• Records for this task:
□ □ □ □ □

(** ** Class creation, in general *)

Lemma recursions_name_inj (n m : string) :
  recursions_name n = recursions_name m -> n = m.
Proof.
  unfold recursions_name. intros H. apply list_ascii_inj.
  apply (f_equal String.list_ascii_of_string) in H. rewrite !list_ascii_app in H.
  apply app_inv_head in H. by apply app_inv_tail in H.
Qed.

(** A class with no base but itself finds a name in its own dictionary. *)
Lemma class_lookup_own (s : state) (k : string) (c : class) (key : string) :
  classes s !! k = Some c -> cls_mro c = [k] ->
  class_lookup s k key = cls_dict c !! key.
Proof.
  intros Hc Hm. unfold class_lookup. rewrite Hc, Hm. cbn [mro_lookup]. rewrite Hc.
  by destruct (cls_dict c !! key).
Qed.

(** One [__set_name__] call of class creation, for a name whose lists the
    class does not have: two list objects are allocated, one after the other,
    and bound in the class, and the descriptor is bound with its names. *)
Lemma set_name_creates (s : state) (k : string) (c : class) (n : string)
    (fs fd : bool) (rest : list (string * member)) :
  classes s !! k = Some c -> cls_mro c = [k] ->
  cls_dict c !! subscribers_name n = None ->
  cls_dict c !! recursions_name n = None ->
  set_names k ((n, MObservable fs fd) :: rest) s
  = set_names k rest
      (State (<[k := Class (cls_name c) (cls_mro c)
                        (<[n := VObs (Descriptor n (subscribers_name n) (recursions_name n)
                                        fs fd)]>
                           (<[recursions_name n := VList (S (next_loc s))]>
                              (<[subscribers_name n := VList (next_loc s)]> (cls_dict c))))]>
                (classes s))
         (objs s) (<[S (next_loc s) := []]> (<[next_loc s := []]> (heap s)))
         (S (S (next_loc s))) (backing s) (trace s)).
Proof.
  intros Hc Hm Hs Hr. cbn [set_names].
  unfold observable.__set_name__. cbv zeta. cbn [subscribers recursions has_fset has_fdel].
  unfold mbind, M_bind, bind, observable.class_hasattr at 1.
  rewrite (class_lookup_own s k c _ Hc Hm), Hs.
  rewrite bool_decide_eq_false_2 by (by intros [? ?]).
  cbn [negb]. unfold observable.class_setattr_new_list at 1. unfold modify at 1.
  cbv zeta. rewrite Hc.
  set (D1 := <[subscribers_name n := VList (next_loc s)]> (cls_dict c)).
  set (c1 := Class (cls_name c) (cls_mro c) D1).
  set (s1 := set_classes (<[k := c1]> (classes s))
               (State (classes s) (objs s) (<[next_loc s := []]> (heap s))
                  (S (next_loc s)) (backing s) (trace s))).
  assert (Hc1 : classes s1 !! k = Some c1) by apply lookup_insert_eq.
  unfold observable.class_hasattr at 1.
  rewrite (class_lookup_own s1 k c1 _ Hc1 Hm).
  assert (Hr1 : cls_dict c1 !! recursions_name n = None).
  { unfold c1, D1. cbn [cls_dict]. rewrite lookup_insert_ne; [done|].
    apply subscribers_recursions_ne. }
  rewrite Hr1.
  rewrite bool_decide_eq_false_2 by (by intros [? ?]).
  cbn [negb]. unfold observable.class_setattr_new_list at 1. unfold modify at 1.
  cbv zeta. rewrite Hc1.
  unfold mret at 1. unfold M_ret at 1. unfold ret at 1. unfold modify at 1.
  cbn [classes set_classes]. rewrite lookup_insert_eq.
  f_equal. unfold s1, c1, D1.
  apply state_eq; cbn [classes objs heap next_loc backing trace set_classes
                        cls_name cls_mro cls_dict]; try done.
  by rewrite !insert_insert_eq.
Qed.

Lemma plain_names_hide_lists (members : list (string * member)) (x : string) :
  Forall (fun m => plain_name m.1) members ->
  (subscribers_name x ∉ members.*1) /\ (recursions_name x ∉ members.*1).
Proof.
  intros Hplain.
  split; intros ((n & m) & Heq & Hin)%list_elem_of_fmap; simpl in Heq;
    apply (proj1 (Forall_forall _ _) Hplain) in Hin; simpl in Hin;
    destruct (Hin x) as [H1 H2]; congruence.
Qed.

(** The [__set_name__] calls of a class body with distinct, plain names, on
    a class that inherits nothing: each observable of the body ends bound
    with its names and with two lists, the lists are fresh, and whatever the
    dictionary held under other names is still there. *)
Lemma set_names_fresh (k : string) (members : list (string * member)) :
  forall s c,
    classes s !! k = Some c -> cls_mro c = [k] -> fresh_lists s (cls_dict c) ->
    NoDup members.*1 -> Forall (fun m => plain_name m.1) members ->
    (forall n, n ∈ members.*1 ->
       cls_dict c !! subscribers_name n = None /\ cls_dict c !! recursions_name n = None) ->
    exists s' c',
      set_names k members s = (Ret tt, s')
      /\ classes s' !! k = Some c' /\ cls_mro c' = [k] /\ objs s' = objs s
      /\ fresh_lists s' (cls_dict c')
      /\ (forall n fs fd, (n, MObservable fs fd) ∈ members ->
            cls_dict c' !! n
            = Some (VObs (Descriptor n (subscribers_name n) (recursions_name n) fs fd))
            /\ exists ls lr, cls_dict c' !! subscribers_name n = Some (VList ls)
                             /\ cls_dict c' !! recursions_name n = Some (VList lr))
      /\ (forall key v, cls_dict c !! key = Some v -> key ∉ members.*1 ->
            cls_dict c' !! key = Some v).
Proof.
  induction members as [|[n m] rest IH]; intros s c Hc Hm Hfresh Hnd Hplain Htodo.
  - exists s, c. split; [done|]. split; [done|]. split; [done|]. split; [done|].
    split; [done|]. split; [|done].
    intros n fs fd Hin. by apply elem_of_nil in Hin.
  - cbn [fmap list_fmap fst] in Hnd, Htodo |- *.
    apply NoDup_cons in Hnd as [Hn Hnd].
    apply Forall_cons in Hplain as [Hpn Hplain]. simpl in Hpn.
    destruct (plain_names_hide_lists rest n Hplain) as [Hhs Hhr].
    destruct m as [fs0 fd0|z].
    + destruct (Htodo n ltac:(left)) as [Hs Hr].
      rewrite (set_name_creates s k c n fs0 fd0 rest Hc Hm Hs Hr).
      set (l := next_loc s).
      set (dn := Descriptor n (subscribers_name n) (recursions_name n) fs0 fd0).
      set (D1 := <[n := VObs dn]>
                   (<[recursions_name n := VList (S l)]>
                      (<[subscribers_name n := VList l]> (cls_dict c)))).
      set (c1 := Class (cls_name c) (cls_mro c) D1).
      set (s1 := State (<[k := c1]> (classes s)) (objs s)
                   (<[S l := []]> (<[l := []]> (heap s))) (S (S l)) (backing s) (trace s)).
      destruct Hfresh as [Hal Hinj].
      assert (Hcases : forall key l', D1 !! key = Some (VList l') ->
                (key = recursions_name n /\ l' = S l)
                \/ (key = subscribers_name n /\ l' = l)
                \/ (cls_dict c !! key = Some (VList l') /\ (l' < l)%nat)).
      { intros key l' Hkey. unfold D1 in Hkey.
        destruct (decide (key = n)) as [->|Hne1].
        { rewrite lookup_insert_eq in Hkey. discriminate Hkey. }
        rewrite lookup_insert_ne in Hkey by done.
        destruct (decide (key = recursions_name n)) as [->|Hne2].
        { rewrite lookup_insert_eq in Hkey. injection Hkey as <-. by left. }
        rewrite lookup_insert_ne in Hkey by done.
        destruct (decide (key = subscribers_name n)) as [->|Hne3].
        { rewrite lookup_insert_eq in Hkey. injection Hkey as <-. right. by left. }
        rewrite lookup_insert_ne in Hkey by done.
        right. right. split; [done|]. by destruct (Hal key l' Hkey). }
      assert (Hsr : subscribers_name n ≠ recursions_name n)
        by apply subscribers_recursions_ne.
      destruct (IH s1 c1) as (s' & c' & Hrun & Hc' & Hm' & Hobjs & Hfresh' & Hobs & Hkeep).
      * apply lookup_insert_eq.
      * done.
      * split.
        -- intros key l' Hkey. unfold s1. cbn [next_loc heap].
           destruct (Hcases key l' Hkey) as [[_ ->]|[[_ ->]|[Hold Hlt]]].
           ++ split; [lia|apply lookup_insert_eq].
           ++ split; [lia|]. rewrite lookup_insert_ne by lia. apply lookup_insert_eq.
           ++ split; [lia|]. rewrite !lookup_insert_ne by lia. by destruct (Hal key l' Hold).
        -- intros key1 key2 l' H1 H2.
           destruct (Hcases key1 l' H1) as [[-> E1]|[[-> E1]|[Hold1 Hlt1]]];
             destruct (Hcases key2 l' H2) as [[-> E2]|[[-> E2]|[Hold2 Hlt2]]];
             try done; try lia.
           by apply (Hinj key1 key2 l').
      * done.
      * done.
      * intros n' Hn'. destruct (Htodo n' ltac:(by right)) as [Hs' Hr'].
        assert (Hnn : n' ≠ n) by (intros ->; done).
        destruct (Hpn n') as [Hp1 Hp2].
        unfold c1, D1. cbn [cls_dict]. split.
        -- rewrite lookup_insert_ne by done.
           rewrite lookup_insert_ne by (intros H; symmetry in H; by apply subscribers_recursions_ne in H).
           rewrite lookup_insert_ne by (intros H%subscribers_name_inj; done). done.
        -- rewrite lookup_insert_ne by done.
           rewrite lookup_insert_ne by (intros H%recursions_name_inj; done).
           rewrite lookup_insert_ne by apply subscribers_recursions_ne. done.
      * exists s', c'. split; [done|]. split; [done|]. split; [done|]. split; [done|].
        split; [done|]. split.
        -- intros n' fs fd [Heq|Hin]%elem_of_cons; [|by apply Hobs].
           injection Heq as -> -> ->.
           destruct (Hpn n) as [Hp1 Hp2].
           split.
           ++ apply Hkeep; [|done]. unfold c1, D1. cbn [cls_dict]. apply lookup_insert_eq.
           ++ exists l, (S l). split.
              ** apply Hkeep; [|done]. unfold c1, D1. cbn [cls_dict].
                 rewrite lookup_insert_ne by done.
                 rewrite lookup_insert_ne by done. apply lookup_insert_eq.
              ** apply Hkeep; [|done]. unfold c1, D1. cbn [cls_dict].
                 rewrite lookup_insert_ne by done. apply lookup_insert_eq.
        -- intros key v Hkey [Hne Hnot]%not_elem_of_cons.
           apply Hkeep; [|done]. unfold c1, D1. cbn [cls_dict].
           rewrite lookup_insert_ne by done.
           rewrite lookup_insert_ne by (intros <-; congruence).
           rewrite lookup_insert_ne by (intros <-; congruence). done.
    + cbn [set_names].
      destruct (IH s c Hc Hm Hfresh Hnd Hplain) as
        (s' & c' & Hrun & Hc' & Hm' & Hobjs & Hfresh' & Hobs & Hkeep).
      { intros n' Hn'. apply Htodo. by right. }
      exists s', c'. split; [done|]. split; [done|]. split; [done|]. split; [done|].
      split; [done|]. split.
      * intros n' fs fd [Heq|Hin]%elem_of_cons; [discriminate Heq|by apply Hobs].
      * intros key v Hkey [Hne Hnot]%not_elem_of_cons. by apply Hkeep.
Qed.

□ □ □ □ □

• Assigned task: Please reproduce, exactly as they appear above, the lines from the line containing "- exists s, c." up to and including the line containing "destruct (plain_names_hide_lists rest".

• Worked solution:
  - exists s, c. split; [done|]. split; [done|]. split; [done|]. split; [done|].
    split; [done|]. split; [|done].
    intros n fs fd Hin. by apply elem_of_nil in Hin.
  - cbn [fmap list_fmap fst] in Hnd, Htodo |- *.
    apply NoDup_cons in Hnd as [Hn Hnd].
    apply Forall_cons in Hplain as [Hpn Hplain]. simpl in Hpn.
    destruct (plain_names_hide_lists rest n Hplain) as [Hhs Hhr].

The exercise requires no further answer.